2007 •Nintendo DS
During the game, Shin chan will have to rescue all of Kasukabe from Tabu, who is eating everyone's sleep and Shin Chan will have to avoid him to wake...
OneXPlayer 2 by One Netbook, Horizontal (Modular) retro handheld, running Windows 11, powered by AMD Ryzen 7 6800U, with a 8.4 inch display, priced around $900...
Marketplace rows use affiliate-friendly links where available. Average price stays based on the console database, not live per-store pricing.
| Store | Price |
|---|---|
|
Indiegogo
Imported from spreadsheet hyperlink
|
$900 - $1600 (Hover for detailed prices) |
|
Amazon
Amazon search results
|
$900 - $1600 (Hover for detailed prices) |
|
AliExpress
AliExpress search results
|
$900 - $1600 (Hover for detailed prices) |
Affiliate disclosure and terms are linked in the footer.
Broad emulation range
OneXPlayer 2 is more compelling when you judge it by role, not hype: what it can emulate comfortably, how it should feel in the hand, what it costs, and which nearby alternatives keep it honest.
OneXPlayer 2 looks most interesting when you treat it as a specific answer to a specific kind of retro player, not as a mythical one-device-for-everyone machine.
Before the review gets opinionated, here is the clean spec picture. This table is the reality check that keeps the rest of the write-up grounded.
| Category | Details |
|---|---|
| Brand | One Netbook |
| Release | 2023 / 02 |
| Form factor | Horizontal (Modular) |
| Operating system | Windows 11 |
| Overall performance | 2 |
| SoC | AMD Ryzen 7 6800U |
| CPU | AMD Zen 3+, 8 Cores, and 2.7 GHz - 4.7 GHz |
| GPU | AMD Radeon 680M and 2.2 GHz |
| RAM | 16 GB / 32 GB LPDDR5x (6400 MT/s) |
| Display | 8.4 inch, IPS Touchscreen, and 120 Hz |
| Resolution | 2560 x 1600, 0.6736111111111112, and 359.39 PPI |
| Battery and cooling | 17100 mAh (65.8 Wh) and Heatpipe Heatsink Fan Ventilation cutouts |
| Storage and I/O | Internal ? GB M.2 2280 SSD, External MicroSD, USB-C, USB-C video out Top facing, and 3.5mm Headphone Top facing |
| Price | $900 - $1600 (Hover for detailed prices) |
If this review pulls you in, the fastest next rabbit hole is Lenovo Legion Go and OneXPlayer X1, because those are the products most likely to clarify whether OneXPlayer 2 is your real match or just your current curiosity.

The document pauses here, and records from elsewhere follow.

Lemma splitargs_quoted args : Forall (Forall byte_ok) args →
  sdssplitargs (join [32] (quoted <$> args)) = Some (Some args).
Proof.
  intros Ha. unfold sdssplitargs. rewrite cstr_id.
  - apply (args_loop_quoted args [] _ []); [done|by left|lia].
  - apply join_nonzero; [by repeat constructor|]. apply Forall_fmap. eapply Forall_impl; [done|].
    apply quoted_nonzero.
Qed.

(** *** Totality: every iteration consumes input *)

Lemma adv_nz p c q : p = c :: q → c ≠ 0 → adv p = q.
Proof. intros -> Hc. unfold adv, char_at. simpl. by rewrite (proj2 (Z.eqb_neq c 0)). Qed.

Lemma adv_drop_nz n p : Forall (λ c, c ≠ 0) p → adv (drop n p) = drop (S n) p.
Proof.
  intros Hp. destruct (drop n p) as [|c q] eqn:E.
  - rewrite <- Nat.add_1_r, <- drop_drop, E. done.
  - rewrite (adv_nz _ c q); [|done|].
    + rewrite <- Nat.add_1_r, <- drop_drop, E. done.
    + assert (Forall (λ c, c ≠ 0) (drop n p)) as Hd by (by apply Forall_drop).
      rewrite E in Hd. by inversion Hd.
Qed.

Lemma token_step_progress q cur p q' cur' d p' : Forall (λ c, c ≠ 0) p →
  token_step q cur p = TStep q' cur' d p' →
  (∃ k, p' = drop (S k) p) ∧ (p = [] → d = true).
Proof.
  intros Hp. assert (E0 : adv p = drop 1 p) by (by apply (adv_drop_nz 0)).
  pose proof (adv_drop_nz 1 p Hp) as E1. pose proof (adv_drop_nz 3 p Hp) as E3.
  unfold token_step. rewrite E0, E1, E3.
  destruct q; repeat case_match; intros [=]; subst; split; eauto;
    intros ->; unfold char_at in *; simpl in *; discriminate.
Qed.
(* ===== verification/Skiplist.v ===== *)
(** * t_zset.c: the skiplist of sorted sets

    Nodes live in a heap of nodes (a pointer is a [positive]); freeing a node
    removes it, so a use after free or a read behind the levels of a node is
    [None].  An element is the byte string of its sds, compared by [bytes_cmp]
    ([sdscmp], see SdsText.v).  Scores are doubles that are not NaN (the code
    asserts it): a type with a strict weak order, in which [==] need not be
    equality (-0.0 == 0.0).

    [zsl_rep] is the representation invariant: the skiplist stands for a list
    of entries in strict (score, element) order, every forward pointer leads to
    the next node that is high enough and every span is the exact distance. *)

From S2P Require Import Prelude Sds SdsText.

(** ** Scores *)

Class Score (R : Type) := {
  slt : R → R → bool;
  slt_irrefl a : slt a a = false;
  slt_trans a b c : slt a b = true → slt b c = true → slt a c = true;
  slt_cotrans a b c : slt a b = true → slt a c = true ∨ slt c b = true
}.

(** [a == b] and [a <= b] on doubles that are not NaN. *)
Definition seqb `{Score R} (a b : R) : bool := negb (slt a b) && negb (slt b a).
Definition sle `{Score R} (a b : R) : bool := negb (slt b a).

(** The scores of the examples. *)
#[global] Instance Z_score : Score Z.
Proof.
  refine {| slt := Z.ltb |}.
  - intros. apply Z.ltb_irrefl.
  - intros a b c. rewrite !Z.ltb_lt. lia.
  - intros a b c. rewrite !Z.ltb_lt. lia.
Defined.

(** ** Data *)

Definition ZSKIPLIST_MAXLEVEL : nat := 64.

Abbreviation ptr := positive.

Section data.
Context {R : Type}.

(** [level[i]] is the pair of [forward] and [span]; [ele] is NULL in the header. *)
Record zskiplistNode := Node {
  ele : option (list Z);
  score : R;
  backward : option ptr;
  level : list (option ptr * Z)
}.

Record zskiplist := Zsl { header : ptr; tail_ : option ptr; zlength : Z; zlevel : nat }.

End data.
Arguments zskiplistNode : clear implicits.

Abbreviation heap R := (gmap ptr (zskiplistNode R)).

Record zrangespec (R : Type) := ZRange { min : R; max : R; minex : bool; maxex : bool }.
Arguments ZRange {R}. Arguments min {R}. Arguments max {R}. Arguments minex {R}. Arguments maxex {R}.

(** A bound of a lexicographic range: a string, or one of the two shared
    strings that stand for the infinities ([shared.minstring], [shared.maxstring]). *)
Inductive lexbound := MINSTRING | MAXSTRING | LexStr (s : list Z).
Record zlexrangespec := ZLex { lmin : lexbound; lmax : lexbound; lminex : bool; lmaxex : bool }.

Section zsl.
Context {R : Type} `{Score R}.
Implicit Types h : heap R.

(** ** Heap accesses *)

Definition set_level (n : zskiplistNode R) l : zskiplistNode R := Node (ele n) (score n) (backward n) l.
Definition set_backward (n : zskiplistNode R) b : zskiplistNode R := Node (ele n) (score n) b (level n).
Definition set_score (n : zskiplistNode R) (s : R) : zskiplistNode R := Node (ele n) s (backward n) (level n).

(** [x->level[i]] *)
Definition cell h (x : ptr) (i : nat) : option (option ptr * Z) :=
  n ← h !! x; level n !! i.

Definition set_cell h (x : ptr) (i : nat) (c : option ptr * Z) : option (heap R) :=
  n ← h !! x;
  if decide (i < length (level n))%nat
  then Some (<[x := set_level n (<[i := c]> (level n))]> h) else None.

(** ** Creation *)

(** The code leaves [backward] and the levels of a new node uninitialized; the
    values here stand for what the memory holds.  zslCreate writes these values
    itself, and zslInsert writes [backward] and every level before anything reads
    them. *)
Definition zslCreateNode (lv : nat) (s : R) (e : option (list Z)) : zskiplistNode R :=
  Node e s None (replicate lv (None, 0)).

Definition zslCreate (h : heap R) (zero : R) : heap R * zskiplist :=
  let x := fresh (dom h : gset ptr) in
  (<[x := zslCreateNode ZSKIPLIST_MAXLEVEL zero None]> h, Zsl x None 0 1).

(** The stream of values of [random()]; 0.25 * 0xFFFF is 16383.75. *)
Fixpoint random_loop (rnd : list Z) (lv : Z) : option Z :=
  match rnd with
  | [] => None
  | r :: rnd' => if Z.land r 65535 <=? 16383 then random_loop rnd' (lv + 1) else Some lv
  end.

Definition zslRandomLevel (rnd : list Z) : option nat :=
  lv ← random_loop rnd 1;
  Some (if lv <? Z.of_nat ZSKIPLIST_MAXLEVEL then Z.to_nat lv else ZSKIPLIST_MAXLEVEL).

(** ** Search *)

(** [while (x->level[i].forward && cond) { trav += x->level[i].span; x = forward; }]
    where the condition sees the next node and [trav + span]; [w] is the width of
    the counter. *)
Fixpoint walk (fuel : nat) (w : Z) (cond : zskiplistNode R → Z → bool) h (i : nat) (x : ptr) (trav : Z) :
    option (ptr * Z) :=
  match fuel with
  | O => None
  | S f =>
      '(forward, span) ← cell h x i;
      match forward with
      | None => Some (x, trav)
      | Some y =>
          ny ← h !! y;
          if cond ny (uwrap w (trav + span)) then walk f w cond h i y (uwrap w (trav + span))
          else Some (x, trav)
      end
  end.

(** [for (i = level-1; i >= 0; i--)]: the final node, the counter, and the
    arrays [update] and [rank]. *)
Fixpoint descend (n : nat) (fuel : nat) (w : Z) cond h (x : ptr) (trav : Z) :
    option (ptr * Z * list (ptr * Z)) :=
  match n with
  | O => Some (x, trav, [])
  | S i =>
      '(x, trav) ← walk fuel w cond h i x trav;
      '(x', trav', us) ← descend i fuel w cond h x trav;
      Some (x', trav', us ++ [(x, trav)])
  end.

Definition zfuel (zsl : zskiplist) : nat := Z.to_nat (zlength zsl + 1).

(** [sdscmp] with the element of a node that is not the header. *)
Definition cmp_ele (n : zskiplistNode R) (e : list Z) : Z :=
  match ele n with Some e' => bytes_cmp e' e | None => 0 end.

(** The loop condition of insertion and deletion. *)
Definition key_lt (s : R) (e : list Z) (n : zskiplistNode R) (_ : Z) : bool :=
  slt (score n) s || (seqb (score n) s && (cmp_ele n e <? 0)).

(** ** Insertion *)

(** [for (i = zsl->level; i < level; i++) { ... update[i]->level[i].span = zsl->length; }] *)
Fixpoint raise_loop (n i : nat) h (hd : ptr) (len : Z) : option (heap R) :=
  match n with
  | O => Some h
  | S n' =>
      '(forward, _) ← cell h hd i;
      h ← set_cell h hd i (forward, len);
      raise_loop n' (S i) h hd len
  end.

Fixpoint link_loop (us : list (ptr * Z)) (i : nat) h (x : ptr) (rank0 : Z) : option (heap R) :=
  match us with
  | [] => Some h
  | (u, rank) :: us' =>
      '(forward, span) ← cell h u i;
      h ← set_cell h x i (forward, u64 (span - u32 (rank0 - rank)));
      h ← set_cell h u i (Some x, u32 (u32 (rank0 - rank) + 1));
      link_loop us' (S i) h x rank0
  end.

Fixpoint bump_loop (us : list (ptr * Z)) (i : nat) h : option (heap R) :=
  match us with
  | [] => Some h
  | (u, _) :: us' =>
      '(forward, span) ← cell h u i;
      h ← set_cell h u i (forward, u64 (span + 1));
      bump_loop us' (S i) h
  end.

Definition set_tail (zsl : zskiplist) t := Zsl (header zsl) t (zlength zsl) (zlevel zsl).
Definition set_zlevel (zsl : zskiplist) lv := Zsl (header zsl) (tail_ zsl) (zlength zsl) lv.
Definition set_zlength (zsl : zskiplist) l := Zsl (header zsl) (tail_ zsl) l (zlevel zsl).

(** The heap, the skiplist and the new node; [lv] is the random level. *)
Definition zslInsert h (zsl : zskiplist) (lv : nat) (s : R) (e : list Z) :
    option (heap R * zskiplist * ptr) :=
  '(_, _, us) ← descend (zlevel zsl) (zfuel zsl) 32 (key_lt s e) h (header zsl) 0;
  '(h, zsl, us) ←
    (if decide (zlevel zsl < lv)%nat then
       h ← raise_loop (lv - zlevel zsl) (zlevel zsl) h (header zsl) (zlength zsl);
       Some (h, set_zlevel zsl lv, us ++ replicate (lv - zlevel zsl) (header zsl, 0))
     else Some (h, zsl, us));
  let x := fresh (dom h : gset ptr) in
  let h := <[x := zslCreateNode lv s (Some e)]> h in
  '(u0, rank0) ← us !! 0%nat;
  h ← link_loop (take lv us) 0 h x rank0;
  h ← bump_loop (drop lv us) lv h;
  nx ← h !! x;
  let h := <[x := set_backward nx (if decide (u0 = header zsl) then None else Some u0)]> h in
  '(forward, _) ← cell h x 0;
  '(h, zsl) ← match forward with
              | Some y => ny ← h !! y; Some (<[y := set_backward ny (Some x)]> h, zsl)
              | None => Some (h, set_tail zsl (Some x))
              end;
  Some (h, set_zlength zsl (u64 (zlength zsl + 1)), x).

(** ** Deletion *)

Fixpoint unlink_loop (us : list (ptr * Z)) (i : nat) h (x : ptr) : option (heap R) :=
  match us with
  | [] => Some h
  | (u, _) :: us' =>
      '(forward, span) ← cell h u i;
      h ← (if decide (forward = Some x) then
             '(xforward, xspan) ← cell h x i;
             set_cell h u i (xforward, u64 (span + (xspan - 1)))
           else set_cell h u i (forward, u64 (span - 1)));
      unlink_loop us' (S i) h x
  end.

(** [while(zsl->level > 1 && zsl->header->level[zsl->level-1].forward == NULL) zsl->level--] *)
Fixpoint lower_level h (hd : ptr) (lv : nat) : option nat :=
  match lv with
  | S ((S _) as lv') =>
      '(forward, _) ← cell h hd lv';
      match forward with None => lower_level h hd lv' | Some _ => Some lv end
  | _ => Some lv
  end.

Definition zslDeleteNode h (zsl : zskiplist) (x : ptr) (us : list (ptr * Z)) :
    option (heap R * zskiplist) :=
  h ← unlink_loop (take (zlevel zsl) us) 0 h x;
  nx ← h !! x;
  '(forward, _) ← cell h x 0;
  '(h, zsl) ← match forward with
              | Some y => ny ← h !! y; Some (<[y := set_backward ny (backward nx)]> h, zsl)
              | None => Some (h, set_tail zsl (backward nx))
              end;
  lv ← lower_level h (header zsl) (zlevel zsl);
  Some (h, set_zlength (set_zlevel zsl lv) (u64 (zlength zsl - 1))).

The heart of the machine is the AMD Ryzen 7 6800U. CPU duties are handled by AMD Zen 3+. Graphics are handled by AMD Radeon 680M. Memory is listed at 16 GB / 32 GB LPDDR5x (6400 MT/s).
The CPU side is described with 8 Cores, 16 Threads, and 2.7 GHz - 4.7 GHz, which is more useful than brand names alone because it hints at how much headroom the handheld should have before emulator tuning gets annoying. On the graphics side, 2.2 GHz and x86-64 helps sketch the ceiling for heavier systems, upscale experiments, and shader curiosity.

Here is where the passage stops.